The New Reality of Mega-Fires in the West
Perhaps more so than most, those who spend time outside understand that wildfire plays a vital role in many North American ecosystems. Heat and flames stimulate certain plants to seed and certain fungi, such as the morel mushrooms sought after by many sportsmen and women, to release their spores. New growth in a recent burn also provides an excellent source of forage for animals like elk and deer. In a sense, wildfires have historically triggered something of a reset for the affected landscape and produced a variety of differently “aged” forest conditions in a given habitat, which is greatly beneficial for wildlife.
Recent years, however, have seen fires far more intense and destructive than those that have shaped this continent for millennia. The combination of a century of suppression efforts and outbreaks of beetle-kill have resulted in an increased fuel load, while drought, higher temperatures, and longer fire seasons due to a changing climate have heightened many forests’ susceptibility to a blaze. Instead of producing a diversity of old and new growth, the huge fires that we’ve seen of late have burned so hot and on such a large scale that they scorch entire landscapes uniformly, killing off entire stands of trees and in some cases sterilizing the soils underneath.
The sheer, unprecedented size of these fires has also caused problems for the federal agencies tasked with managing our public lands. The annual cost of fighting wildfires now regularly exceeds the amount of funding budgeted, which is currently based on a rolling ten-year historical average. As a result of the escalating costs each year, the U.S. Forest Service now spends 55 percent or more of its budget on fire suppression, up from 15 percent, necessitating that it borrow money for other important aspects of its mission. As a result, forest management work that might help reduce the risk of fire can’t be completed, which in turn reinforces the underlying problem. It’s a vicious cycle.
At Long Last, the Funding Fix We’ve Needed
The good news is that policymakers have finally addressed this issue with a bipartisan legislative solution. Beginning in 2019 (FY 2020), the U.S. Forest Service and Department of the Interior will no longer have to dip into other accounts after running out of appropriated funds during catastrophic fire seasons, thanks to a “fire funding fix” included in the recently passed Omnibus Spending Package.
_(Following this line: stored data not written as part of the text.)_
(* ===== verification/RamRun.v ===== *)
(** * What an update of a memory device does

    For every client: requests go from the buffer to the memory in order,
    none twice and none skipped, whether or not the memory accepts them at
    the first attempt, and what the memory completes is called back. *)
From Stdlib Require Import ZArith Lia Bool String.
From stdpp Require Import base list gmap.
From S2P Require Import Prelude RamIf Dram Sched Controller CtrlRun Memory MemRun RamDevice.

(** Requests by number and type: in the buffer, waiting to be retried, in a
    memory, and completed *)
Definition is_rw_type (t : ReqType) : bool := ReqType_eqb t READ || ReqType_eqb t WRITE.
Definition buf_tags (b : CXL_if_buf) : list (Z * ReqType) := map (fun r => (rr_id r, rr_type r)) (if_buf b).
Definition valid_req (r : ramulator_req) : Prop := rr_status r = VALID /\ is_rw_type (rr_type r) = true.
Definition valid_buf (b : CXL_if_buf) : Prop := Forall valid_req (if_buf b).
Definition req_tag (r : Request) : Z * ReqType := (rq_id r, rq_type r).
Definition tag (x : Z * list Z * Z * Z * ReqType) : Z * ReqType := (snd (fst x), snd x).

(** What a client promises: its buffer is a member, which the acceptance and
    the completion of a request leave alone. *)
Class ClientLaws (D : Type) `{MemClient D} : Prop := {
  buf_set b d : client_buf (set_client_buf b d) = b;
  set_buf d : set_client_buf (client_buf d) d = d;
  buf_accepted clk id d d' : accepted clk id d = Ok d' -> client_buf d' = client_buf d;
  buf_completed clk r d d' : completed clk r d = Ok d' -> client_buf d' = client_buf d
}.

Lemma tag_rws l : Forall (fun r => is_rw r = true) l -> map tag (rws l) = map req_tag l.
Proof. induction 1 as [|r l Hr Hl IH]; [done|]. rewrite rws_cons, Hr. cbn. by rewrite IH. Qed.

Section RamRun.
Context {C S : Type} `{EqDecision C} (std : Std C S) {D : Type} `{ClientLaws D}.
#[local] Abbreviation RamState := (RamState C S).
Implicit Types (s : RamState) (d : D).

Definition held s : list (Z * ReqType) := if stall s then [(snd (cur s), snd (fst (cur s)))] else [].
Definition mem_tags s : list (Z * ReqType) := map tag (mem_rws (memory s)).

Record ram_ok s : Prop := {
  rk_status : status s <> END;
  rk_stall : stall s = true -> status s = VALID /\ is_rw_type (snd (fst (cur s))) = true;
  rk_queues : mem_queues (memory s)
}.

(** A buffer from which nothing or the head was taken *)
Definition shrinks (b b' : CXL_if_buf) : Prop := if_size b' = if_size b /\ (length (if_buf b') <= length (if_buf b))%nat.

(** The request to offer: the one being retried, or the next one *)
Lemma fetch_ok d s : valid_buf (client_buf d) -> ram_ok s ->
  let '(d1, s1) := fetch d s in
  d1 = set_client_buf (client_buf d1) d /\ valid_buf (client_buf d1) /\ shrinks (client_buf d) (client_buf d1) /\
  memory s1 = memory s /\ clks s1 = clks s /\
  ((status s1 = EMPTY /\ stall s1 = false /\ held s ++ buf_tags (client_buf d) = [] /\ buf_tags (client_buf d1) = []) \/
   (status s1 = VALID /\ is_rw_type (snd (fst (cur s1))) = true /\
    held s ++ buf_tags (client_buf d) = (snd (cur s1), snd (fst (cur s1))) :: buf_tags (client_buf d1))).
Proof.
  intros Hb [H1 H2 H3]. unfold fetch. rewrite bool_decide_false by done. cbn [negb andb].
  destruct (stall s) eqn:Es; cbn [negb].
  { destruct (H2 eq_refl) as [E2 E3]. split_and!; try done; [by rewrite set_buf|]. right. split_and!; [done|done|].
    unfold held. by rewrite Es. }
  unfold get_dramtrace_request, held, valid_buf, buf_tags in *. rewrite Es. destruct (if_buf (client_buf d)) as [|r l] eqn:Eb.
  - rewrite !buf_set. rewrite Eb. split_and!; try done. by left.
  - apply Forall_cons in Hb as [[Hv Hrw] Hl]. rewrite Hv, !buf_set. split_and!; try done; [split; [done|rewrite Eb; cbn; lia]|by right].
Qed.

(** An update up to the callbacks of the tick *)
Definition cycle d s : res (D * RamState * list Request) :=
  let '(d, s) := fetch d s in
  let! (d, s) := match status s with VALID => offer std d s | _ => Ok (d, s) end in
  let! (m, done) := mem_tick std (memory s) in
  Ok (d, mk_RamState m (cur s) (stall s) (reads s) (writes s) (clks s + 1) (status s), done).

Lemma ram_update_eq d s : valid_buf (client_buf d) -> ram_ok s ->
  ram_update std d s =
  let! (d, s', done) := cycle d s in
  let! d := complete_all (clks s) done d in Ok (false, d, s').
Proof.
  intros Hb Hs. pose proof (fetch_ok d s Hb Hs) as F. unfold ram_update, cycle. rewrite bool_decide_false by apply Hs.
  cbn [negb orb]. destruct (fetch d s) as [d1 s1]. destruct F as (_ & _ & _ & _ & Hk & F).
  assert (Hoff : forall d2 s2, offer std d1 s1 = Ok (d2, s2) -> clks s2 = clks s1).
  { intros d2 s2 E. unfold offer in E. destruct (cur s1) as [[? ?] ?]. apply bind_ok_inv in E as ([? ?] & _ & E).
    apply bind_ok_inv in E as (? & _ & E). by injection E as _ <-. }
  destruct F as [(-> & _)|(-> & _)]; cbn [bind].
  - destruct (mem_tick std (memory s1)) as [[m dn]|]; cbn [bind]; [|done]. by rewrite Hk.
  - destruct (offer std d1 s1) as [[d2 s2]|] eqn:Eo; cbn [bind]; [|done].
    destruct (mem_tick std (memory s2)) as [[m dn]|]; cbn [bind]; [|done]. by rewrite (Hoff d2 s2 eq_refl), Hk.
Qed.

(** What it did: [acc] was accepted and [done] completed. *)
Record updated d s d' s' (acc : list (Z * ReqType)) (done : list Request) : Prop := {
  up_order : held s ++ buf_tags (client_buf d) = acc ++ held s' ++ buf_tags (client_buf d');
  up_mem : mem_tags s ++ acc ≡ₚ map req_tag done ++ mem_tags s';
  up_client : let d1 := set_client_buf (client_buf d') d in
    (acc = [] /\ d' = d1) \/ (exists x, acc = [x] /\ accepted (clks s) (fst x) d1 = Ok d');
  up_clk : clks s' = clks s + 1;
  up_ok : ram_ok s';
  up_buf : valid_buf (client_buf d') /\ shrinks (client_buf d) (client_buf d')
}.

Lemma cycle_ok d s d' s' dn : valid_buf (client_buf d) -> ram_ok s -> cycle d s = Ok (d', s', dn) ->
  exists acc, updated d s d' s' acc dn.
Proof.
  intros Hb Hs E. unfold cycle in E. pose proof (fetch_ok d s Hb Hs) as F. destruct (fetch d s) as [d1 s1].
  destruct F as (Hd1 & Hb1 & Hsh & Hm1 & Hk1 & F). apply bind_ok_inv in E as ([d2 s2] & Eo & E).
  apply bind_ok_inv in E as ([m dn'] & Et & E). injection E as <- <- <-.
  destruct F as [(Est & Es & E1 & E2)|(Est & Hty & E1)]; rewrite Est in Eo.
  - injection Eo as <- <-. destruct (tick_queues std _ _ _ Et) as [Hq Hrw]; [rewrite Hm1; apply Hs|].
    exists []. split; cbn [clks stall status memory cur]; [by unfold held at 2; cbn [stall]; rewrite Es, E1, E2| | |by rewrite Hk1| |done].
    + rewrite app_nil_r. unfold mem_tags. cbn [memory]. rewrite <- Hm1, <- tag_rws, <- map_app by done.
      apply Permutation_map. by eapply tick_rws.
    + by left.
    + split; cbn; [congruence|congruence|done].
  - unfold offer in Eo. destruct (cur s1) as [[addr ty] id] eqn:Ecur. cbn [fst snd] in *.
    apply bind_ok_inv in Eo as ([ok m1] & Esend & Eo). apply bind_ok_inv in Eo as (d3 & Ea & Eo). injection Eo as -> <-.
    cbn [stall memory clks cur status] in *. set (r := Request_new addr ty id 0) in *.
    pose proof (send_rws std _ _ _ _ Esend) as Hrws. pose proof (send_queues std _ _ _ _ Esend) as Hqs.
    destruct (tick_queues std _ _ _ Et) as [Hq Hrw]; [apply Hqs; rewrite Hm1; apply Hs|].
    apply tick_rws in Et. rewrite Hrws in Et. apply (Permutation_map tag) in Et. rewrite !map_app, (tag_rws dn') in Et by done.
    assert (Hb2 : client_buf d2 = client_buf d1) by (destruct ok; [by apply buf_accepted in Ea|by injection Ea as <-]).
    exists (if ok then [(id, ty)] else []). split; cbn [clks status].
    + rewrite E1, Hb2. unfold held. cbn [stall cur fst snd]. by destruct ok.
    + unfold mem_tags. cbn [memory]. rewrite <- Et, <- Hm1. destruct ok; [|by rewrite app_nil_r].
      rewrite Permutation_app_comm. rewrite tag_rws; [done|]. by apply Forall_singleton.
    + cbv zeta. rewrite Hb2, <- Hd1, <- Hk1. destruct ok; [right; by exists (id, ty)|left; by injection Ea as <-].
    + by rewrite Hk1.
    + split; cbn; [congruence| |done]. intros _. split; congruence.
    + by rewrite Hb2.
Qed.

(** What the three operations of a client keep, an update keeps. *)
Lemma ram_update_keeps (I : D -> Prop) d s b d' s' :
  (forall c d, I d -> I (set_client_buf c d)) -> (forall clk id d d', accepted clk id d = Ok d' -> I d -> I d') ->
  (forall clk r d d', completed clk r d = Ok d' -> I d -> I d') -> ram_update std d s = Ok (b, d', s') -> I d -> I d'.
Proof.
  intros Hb Ha Hc E Hd. unfold ram_update in E. destruct (_ || _); [|by injection E as _ <- _].
  assert (Hf : I (fst (fetch d s))).
  { unfold fetch. destruct (_ && _); [|done]. destruct (get_dramtrace_request _ _) as [[? ?] ?]. by apply Hb. }
  destruct (fetch d s) as [d1 s1]. cbn [fst] in Hf. apply bind_ok_inv in E as ([d2 s2] & E1 & E).
  assert (H2 : I d2).
  { destruct (status s1); [|by injection E1 as <- _|by injection E1 as <- _]. unfold offer in E1. destruct (cur s1) as [[? ?] ?].
    apply bind_ok_inv in E1 as ([ok m] & _ & E1). apply bind_ok_inv in E1 as (d3 & E2 & E1). injection E1 as <- _.
    destruct ok; [by eapply Ha|by injection E2 as <-]. }
  apply bind_ok_inv in E as ([m dn] & _ & E). apply bind_ok_inv in E as (d3 & E3 & E). injection E as _ <- _.
  clear -Hc H2 E3. revert d2 H2 E3. induction dn as [|r dn IH]; intros d2 H2 E3; cbn [complete_all] in E3; [by injection E3 as <-|].
  apply bind_ok_inv in E3 as (d4 & E4 & E3). eapply IH; [|exact E3]. by eapply Hc.
Qed.

(** ** The clock of the memory

    Unless the end of a trace is in the buffer, every update is a cycle. *)
Definition no_end (b : CXL_if_buf) : Prop := Forall (fun r => rr_status r <> END) (if_buf b).
Lemma complete_all_buf clk l : forall d d', complete_all clk l d = Ok d' -> client_buf d' = client_buf d.
Proof.
  induction l as [|r l IH]; intros d d' E; cbn [complete_all] in E; [by injection E as <-|].
  apply bind_ok_inv in E as (d1 & E1 & E). apply IH in E. apply buf_completed in E1. congruence.
Qed.
Lemma fetch_no_end d s : no_end (client_buf d) -> status s <> END ->
  let '(d1, s1) := fetch d s in no_end (client_buf d1) /\ status s1 <> END /\ clks s1 = clks s.
Proof.
  intros Hb Hs. unfold fetch. destruct (_ && _); [|done]. unfold get_dramtrace_request, no_end in *.
  destruct (if_buf (client_buf d)) as [|r l] eqn:El; [by rewrite buf_set, El|]. apply Forall_cons in Hb as [Hr Hl].
  destruct (rr_status r) eqn:Er; try done; by rewrite buf_set.
Qed.
Lemma offer_no_end d s d' s' : offer std d s = Ok (d', s') -> client_buf d' = client_buf d /\ status s' = status s /\ clks s' = clks s.
Proof.
  unfold offer. destruct (cur s) as [[addr ty] id]. intros E. apply bind_ok_inv in E as ([ok m] & _ & E).
  apply bind_ok_inv in E as (d1 & Ea & E). injection E as -> <-. split; [|done].
  destruct ok; [by apply buf_accepted in Ea|by injection Ea as <-].
Qed.
Lemma ram_update_clks d s b d' s' : no_end (client_buf d) -> status s <> END -> ram_update std d s = Ok (b, d', s') ->
  no_end (client_buf d') /\ status s' <> END /\ clks s' = clks s + 1.
Proof.
  intros Hb Hs E. unfold ram_update in E. rewrite bool_decide_false in E by done. cbn [negb orb] in E.
  pose proof (fetch_no_end d s Hb Hs) as F. destruct (fetch d s) as [d1 s1]. destruct F as (F1 & F2 & F3).
  apply bind_ok_inv in E as ([d2 s2] & E2 & E). apply bind_ok_inv in E as ([m dn] & _ & E).
  apply bind_ok_inv in E as (d3 & Ec & E). injection E as _ <- <-. apply complete_all_buf in Ec. rewrite Ec.
  assert (H2 : client_buf d2 = client_buf d1 /\ status s2 = status s1 /\ clks s2 = clks s1).
  { destruct (status s1) eqn:Es; [|by injection E2 as <- <-|done]. apply offer_no_end in E2. by rewrite <- Es. }
  destruct H2 as (-> & H2 & H3). cbn [status clks]. rewrite H2, H3, F3. done.
Qed.
End RamRun.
There are two components to the measure: It freezes the ten-year average base funding of fire suppression and permits the use of natural disaster funding for costs above that ten-year average. This ends the need for ever-increasing appropriations during fire season and halts the steady erosion of funds for non-fire activities at the Forest Service. The language is equivalent to provisions supported by the TRCP and our partners in the Wildfire Disaster Funding Act (S. 1842 and H.R. 2862).
There is also bipartisan support for provisions that will help the Forest Service expedite active management of forest habitat. Combined with the fire funding fix, the agency will not only have more tools to work on habitat restoration, they’ll have the funding to accomplish it.
So as you hold your breath this summer and wait for the clearer skies of autumn, take comfort in knowing that there’s a solution to the policy side of this problem on the horizon. Addressing the fundamental issue, however, will require further bipartisan cooperation and continued commitment by hunters and anglers throughout the country.